When the subway is closed, buses do not enter the station, and an on-street transfer is required. TTC routes serving the station include:

| Bay number | Route | Name | Additional information |
| 1 | Unloading |  |  |
| 2 | 60A | Steeles West | Westbound to Pioneer Village station |
| 60B | Westbound to Martin Grove Road via Pioneer Village station |
| 60D | Westbound to Highway 27 via Pioneer Village station |
| 960B | Steeles West Express | Westbound to Martin Grove Road via Pioneer Village station |
| 960D | Westbound to Highway 27 via Pioneer Village station |
| 3 | 42 | Cummer | Eastbound to Middlefield Road and Dynamic Drive |
| 320 | Yonge | Blue Night service; northbound to Steeles Avenue and southbound to Queens Quay (On-street stop outside station) |
| 4 | 97A | Yonge | Northbound to Steeles Avenue and southbound to St. Clair station (On-street stop outside station) |
| 97B | Northbound to Steeles Avenue via Yonge Boulevard and southbound to St. Clair station via Yonge Boulevard (On-street stop outside station) |
| 125 | Drewry | Westbound to Bathurst Street (Torresdale) |
| 5 | 39A | Finch East | Eastbound to Neilson Road |
| 39B | Eastbound to Old Finch Avenue and Morningview Trail |
| 39C | Eastbound to Victoria Park Avenue and Gordon Baker Road (Rush hour service) |
| 6 | Spare |  |  |
| 7 | 939A | Finch Express | Eastbound to Kennedy station via Scarborough Centre station |
| 939C | Eastbound to Morningside Heights (Rush hour service) |
| 8 | Line 1 | Shuttle Bus |  |
| 9 | Spare/unloading |  |  |
| 10 | 953A | Steeles East Express | Eastbound to Staines Road |
| 953B | Eastbound to Morningside Avenue (Rush hour service) |
| 11 | 53A | Steeles East | Eastbound to Staines Road |
| 53B | Eastbound to Morningside Avenue |
| 12 | 939B | Finch Express | Westbound to Finch West station |
| 13 | 36 | Finch West | Westbound to Finch West station |
|  | 336 | Finch West | Blue Night service; westbound to Woodbine Racetrack via Humber College (On-street stop outside station) |
|  | 339 | Finch East | Blue Night service; eastbound to Markham Road (On-street stop outside station) |

==Nearby landmarks==
- Plaque on the North American Life building commemorating the birthplace of former Canadian Prime Minister Lester B. Pearson
- Newtonbrook Plaza
- Finch's Hotel (historic landmark that no longer exists)

==Future==

A planned extension of Line 1 Yonge–University from Finch to Richmond Hill in York Region would add at least five new stations.
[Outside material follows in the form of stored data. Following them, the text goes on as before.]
Definition hole_or (s : schema) (x : option json) : Prop :=
  match x with None => True | Some v => conforms s v = true end.
Lemma array_items_ok h s a : conforms (Arr h s) a = true ->
  exists l, a = JArray l /\ array_items (Some a) = Ok (ptr <$> l) /\ Forall (hole_or s) (ptr <$> l) /\
    (h = false -> Forall is_Some (ptr <$> l)).
Proof.
  intros (l & -> & Hl)%conforms_arr. exists l. split; [done|]. split; [done|]. rewrite !Forall_fmap.
  rewrite !Forall_forall in *. split.
  - intros x Hx. specialize (Hl x Hx). unfold compose, hole_or. destruct (ptr x) as [y|] eqn:E; [|done].
    assert (y = x) as -> by (destruct x; cbn in E; congruence). done.
  - intros -> x Hx. specialize (Hl x Hx). unfold compose. by destruct (ptr x).
Qed.

(** The elements of a node object, each with an address. *)
Lemma node_elements_ok v a : conforms node_schema v = true ->
  object_get (object_get (Some v) "configuration") "elements" = Some a ->
  conforms (Arr true element_schema) a = true.
Proof.
  intros Hv Ha. destruct (object_get (Some v) "configuration") as [c|] eqn:E; [|done].
  pose proof (get_conforms _ v "configuration" c Hv E) as Hc. exact (get_conforms _ c "elements" a Hc Ha).
Qed.

Lemma find_primary_ok primary l i : Forall (hole_or node_schema) l ->
  exists r, find_primary primary l i = Ok r /\
    ∀ k, r = Some k -> exists v m, k = (i + m)%nat /\ l !! m = Some (Some v) /\ conforms node_schema v = true.
Proof.
  revert i. induction l as [|x l IH]; intros i Hl; cbn [find_primary]; [by exists None|].
  apply Forall_cons in Hl as [Hx Hl].
  destruct (object_get (object_get x "configuration") "elements") as [a|] eqn:Ea; [|by exists None].
  destruct x as [v|]; [|done]. destruct (array_items_ok _ _ _ (node_elements_ok v a Hx Ea)) as (es & -> & Hes & Hall & _).
  unfold array_get. rewrite Hes. cbn [mbind res_bind mret res_ret].
  destruct ((ptr <$> es) !! Z.to_nat 0 ≫= id) as [e|] eqn:Ee; [|by exists None].
  assert (He : conforms element_schema e = true).
  { rewrite Forall_lookup in Hall. destruct ((ptr <$> es) !! Z.to_nat 0) as [y|] eqn:Ey; [|done].
    cbn in Ee. subst y. by apply (Hall _ _ Ey). }
  destruct (get_required _ e "unicastAddress" _ He eq_refl eq_refl) as (u & Hu & _). rewrite Hu.
  destruct (scan_u16_ok u) as [r ->]. cbn [mbind res_bind]. destruct r as [addr|]; [|by exists None].
  case_goal.
  - exists (Some i). split; [done|]. intros k [= <-]. exists v, O. by rewrite Nat.add_0_r.
  - destruct (IH (S i) Hl) as (r & -> & Hr). exists r. split; [done|]. intros k Hk.
    destruct (Hr k Hk) as (v' & m & -> & ? & ?). exists v', (S m). split; [lia | done].
Qed.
First proposed in 2007 as part of MoveOntario 2020, the current plan was announced in April 2019 by Premier Doug Ford. In September 2022, Metrolinx awarded a contract to Black & McDonald Limited to upgrade Finch station before the start of construction on the extension. Work was to include improvements to the electrical system that powered trains and extending the waterless sprinkler system over the tail tracks that were to become the new mainline north of the station.
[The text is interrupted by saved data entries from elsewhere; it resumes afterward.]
(* ===== verification/ProvRead.v ===== *)
(** * Reading the provisioning database

    [src/blueZ/mesh/prov-db.c]: what the program makes of the two files when it
    starts, with the part of [mesh_init] of [main.c] that names them; and the calls of
    the layers above into the database. *)

From stdpp Require Import gmap strings.
From S2P Require Import Prelude Bytes Util Words AddrPool Alg Ccm Crypto Packet Pdu Keys NetState Send Beacon Recv Node ConfigModel Json ProvDb.

Open Scope string_scope.
Open Scope list_scope.
Open Scope Z_scope.

(** ** Reading a node *)

Section Read.
Context {J : JsonC} {A : Alg} {MC : ModelCode}.

Definition CHECK_KEY_IDX_RANGE (x : Z) : bool := (0 <=? x) && (x <=? 4095).

(** The rounds of [parse_node_keys]; the result is the number of keys looked at. *)
Fixpoint parse_node_keys (node : Z) (l : list (option json)) (is_app_key : bool) (i : Z) : DM Z :=
  match l with
  | [] => mret i
  | jvalue :: l' =>
      let idx := get_int jvalue in
      match jvalue with
      | None => mret i
      | Some _ =>
          if negb (CHECK_KEY_IDX_RANGE idx) then mret i else
          _ ← on_nodes (if is_app_key then node_app_key_add (Some node) (u16 idx)
                        else node_net_key_add (Some node) (u16 idx));
          parse_node_keys node l' is_app_key (i + 1)
      end
  end.

Fixpoint parse_composition_models (node index : Z) (l : list (option json)) : DM bool :=
  match l with
  | [] => mret true
  | jmodel :: l' =>
      id ← lift (scan_model_id jmodel);
      match id with
      | None => mret false
      | Some id =>
          _ ← on_nodes (node_set_model (Some node) (u8 index) id);
          parse_composition_models node index l'
      end
  end.

(** [elementIndex] of an element, [None] where the parser gives up. *)
Definition element_index (jelement : option json) (el_cnt : Z) : option Z :=
  jvalue ← object_get jelement "elementIndex";
  let index := get_int (Some jvalue) in
  if el_cnt <=? index then None else Some index.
In 2007, the Transit City proposal called for a new LRT line, then known as the Etobicoke–Finch West LRT line, to run along Finch Avenue West from Humber College station to Finch station. While the portion from Humber College to Finch West station opened in 2025 as Line 6 Finch West, the Province of Ontario had no plans to construct the portion between Finch West and Finch stations as of 2019.